Jean retrouva Henriette rescapée elle aussi des camps de la mort. Il acheva ses études de médecine. Adjoint dès 1948 au sanatorium de Clairvive près de Périgueux, il continua à soigner de nombreux déportés atteints de tuberculose dont certains de notre groupe. Son dévouement et son expérience lui valurent de prendre la direction de ce sanatorium jusqu’à sa retraite.
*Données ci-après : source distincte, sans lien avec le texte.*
Lemma resolve_with_spec `{LV : Live} drain sign s sec m path :
  (∀ M, drain M ≡ₚ (map_to_list M).*2) → (∀ id, pr_id (sign id) = id) → store_ok s →
  ∃ m' fl rs, resolve_with drain sign s sec m path = Ok (m', (fl, rs)) ∧
    m ⊆ m' ∧
    (∀ r, r ∈ rs ↔ ∃ id, r = sign id ∧ id ∈ pubs_at s false path ∪ default_ids s path) ∧
    NoDup (pr_id <$> rs) ∧
    (∀ id, is_Some (m' !! id) ↔
       is_Some (m !! id) ∨ id ∈ pubs_at s false path ∪ default_ids s path) ∧
    (is_Some (published_by_path s !! path) → fl = get_flags s path).
Proof.
  intros Hdr Hsign Hs. unfold resolve_with.
  destruct (resolve_default_spec s sec m path Hs) as (m1 & fl & -> & Hsub1 & Hm1).
  cbn [res_bind]. rewrite <- list_fmap_compose.
  change ((λ r, sign (pr_id r)) ∘ unsigned) with sign.
  assert (Hids : ∀ X : ids, NoDup (pr_id <$> (sign <$> id_iter X))).
  { intros X. rewrite <- list_fmap_compose.
    rewrite (list_fmap_ext _ id) by (intros; apply Hsign). rewrite list_fmap_id.
    apply id_iter_nodup. }
  assert (Hel : ∀ X : ids, ∀ r, r ∈ sign <$> id_iter X ↔ ∃ id, r = sign id ∧ id ∈ X).
  { intros X r. rewrite list_elem_of_fmap. by setoid_rewrite elem_id_iter. }
  unfold pubs_at. destruct (published_by_path s !! path) as [X|] eqn:E.
  - assert (HX : ids_at (published_by_path s) path = X) by (unfold ids_at; by rewrite E).
    destruct (record_all_spec s sec m1 (id_iter X)) as (m2 & -> & Hsub2 & Hm2 & _).
    { intros id Hid%elem_id_iter. apply (known_publisher s false path); [done|].
      unfold pubs_at. by rewrite HX. }
    cbn [res_bind]. rewrite HX.
    assert (Hm : ∀ id, is_Some (m2 !! id) ↔ is_Some (m !! id) ∨ id ∈ X ∪ default_ids s path).
    { intros id. rewrite Hm2, Hm1, elem_id_iter, elem_of_union. tauto. }
    case_decide as Hnil.
    + assert (Hd : default_ids s path = ∅).
      { apply fmap_nil_inv in Hnil. apply leibniz_equiv, elem_of_equiv_empty. intros x Hx.
        apply elem_id_iter in Hx. rewrite Hnil in Hx. by apply elem_of_nil in Hx. }
      exists m2, (get_flags s path), (sign <$> id_iter X).
      split; [done|]. split; [by etrans|]. split; [|by split_and!].
      intros r. by rewrite Hel, Hd, union_empty_r_L.
    + rewrite by_ref_refs by done.
      set (M := foldl (fun m id => <[id := sign id]> m) _ (id_iter X)).
      assert (HM : ∀ id, M !! id =
        if decide (id ∈ X ∪ default_ids s path) then Some (sign id) else None).
      { intros id. unfold M. rewrite !by_id_refs by done. rewrite lookup_empty.
        destruct (decide (id ∈ id_iter X)) as [H1|H1]; rewrite elem_id_iter in H1;
          destruct (decide (id ∈ id_iter (default_ids s path))) as [H2|H2];
          rewrite elem_id_iter in H2; try (by rewrite decide_True by (apply elem_of_union; tauto)).
        by rewrite decide_False by (rewrite elem_of_union; tauto). }
      exists m2, (get_flags s path), (drain M). split; [done|]. split; [by etrans|].
      split; [|split; [|by split]].
      * intros r. rewrite Hdr, list_elem_of_fmap. split.
        { intros ([id r'] & -> & Hin%elem_of_map_to_list). cbn. rewrite HM in Hin.
          case_decide; [|done]. exists id. by simplify_eq. }
        intros (id & -> & Hin). exists (id, sign id). split; [done|].
        apply elem_of_map_to_list. rewrite HM. by rewrite decide_True.
      * rewrite Hdr, <- list_fmap_compose.
        rewrite (Forall_fmap_ext_1 _ fst); [apply NoDup_fst_map_to_list|].
        apply Forall_forall. intros [id r] Hin%elem_of_map_to_list. cbn.
        rewrite HM in Hin. case_decide; [|done]. injection Hin as <-. apply Hsign.
  - assert (HX : ids_at (published_by_path s) path = ∅) by (unfold ids_at; by rewrite E).
    rewrite HX. exists m1, fl, (sign <$> id_iter (default_ids s path)).
    split; [done|]. split; [done|]. split; [intros r; by rewrite Hel, union_empty_l_L|].
    split; [done|]. split; [|by intros [? ?]]. intros id. by rewrite Hm1, union_empty_l_L.
Qed.

Lemma resolve_with_exact drain sgn s sec m path m' fl rs :
  resolve_with drain sgn s sec m path = Ok (m', (fl, rs)) →
  (∀ id, m' !! id =
     described_in s sec m (pubs_at s false path ∪ default_ids s path) id) ∧
  fl = if decide (is_Some (published_by_path s !! path)) then get_flags s path
       else default_flags s path.
Proof.
  unfold resolve_with. destruct (resolve_default s sec m path) as [[m1 [fl1 rs1]]| |] eqn:E;
    [|done..]. apply resolve_default_exact in E as [Hm1 Hfl]. cbn [res_bind].
  unfold pubs_at, ids_at. destruct (published_by_path s !! path) as [X|] eqn:Ep.
  - rewrite decide_True by done. cbn [default].
    destruct (record_all s sec m1 (id_iter X)) as [m2| |] eqn:E2; [|done..]. cbn [res_bind].
    assert (Hm2 : ∀ id, m2 !! id = described_in s sec m (X ∪ default_ids s path) id).
    { intros id. rewrite (record_all_exact _ _ _ _ _ E2), id_iter_set.
      unfold described_in at 1. rewrite Hm1. unfold described_in.
      destruct (m !! id); [done|].
      destruct (decide (id ∈ default_ids s path)) as [Hd|Hd].
      - rewrite (decide_True (P := id ∈ X ∪ default_ids s path)) by set_solver.
        destruct (described s sec id); [done|]. by destruct (decide (id ∈ X)).
      - destruct (decide (id ∈ X)); case_decide; set_solver. }
    case_decide; intros [= <- <- <-]; done.
  - rewrite decide_False by (intros [? ?]; done). intros [= <- <- <-]. split; [|done].
    intros id. rewrite Hm1. f_equal. set_solver.
Qed.
End Resolve.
Entouré par les siens et d’un grand cercle d’amis conquis par l’affection chaleureuse de leur couple, la retraite de Jean ne pouvait cependant être inactive. Malgré la disparition récente , si cruelle, de son fils, il eut toujours à coeur d’assurer la liaison avec les anciens déportés du camp de Neuengamme dont il était le vice-président, ceux de notre Kommando de Fallers dont il a jusqu’à ses derniers jours maintenu la cohésion par les réunions annuelles qu’il préparait toujours. Il a agi de même au profit des Résistants d ND Castille, des Décorés au péril de leur vie, des FFL dont il fut président départemental et du Comité du Concours de la Résistance et de la Déportation.

 

Je me fais l’interprète de ses nombreux amis, aujourd’hui si tristes, pour dire à Henriette, à Evelyne et à tous ses proches que nous partageons leur profonde douleur. Le souvenir de Jean sera toujours associé dans ma mémoire à son dévouement, à sa chaude et fidèle amitié.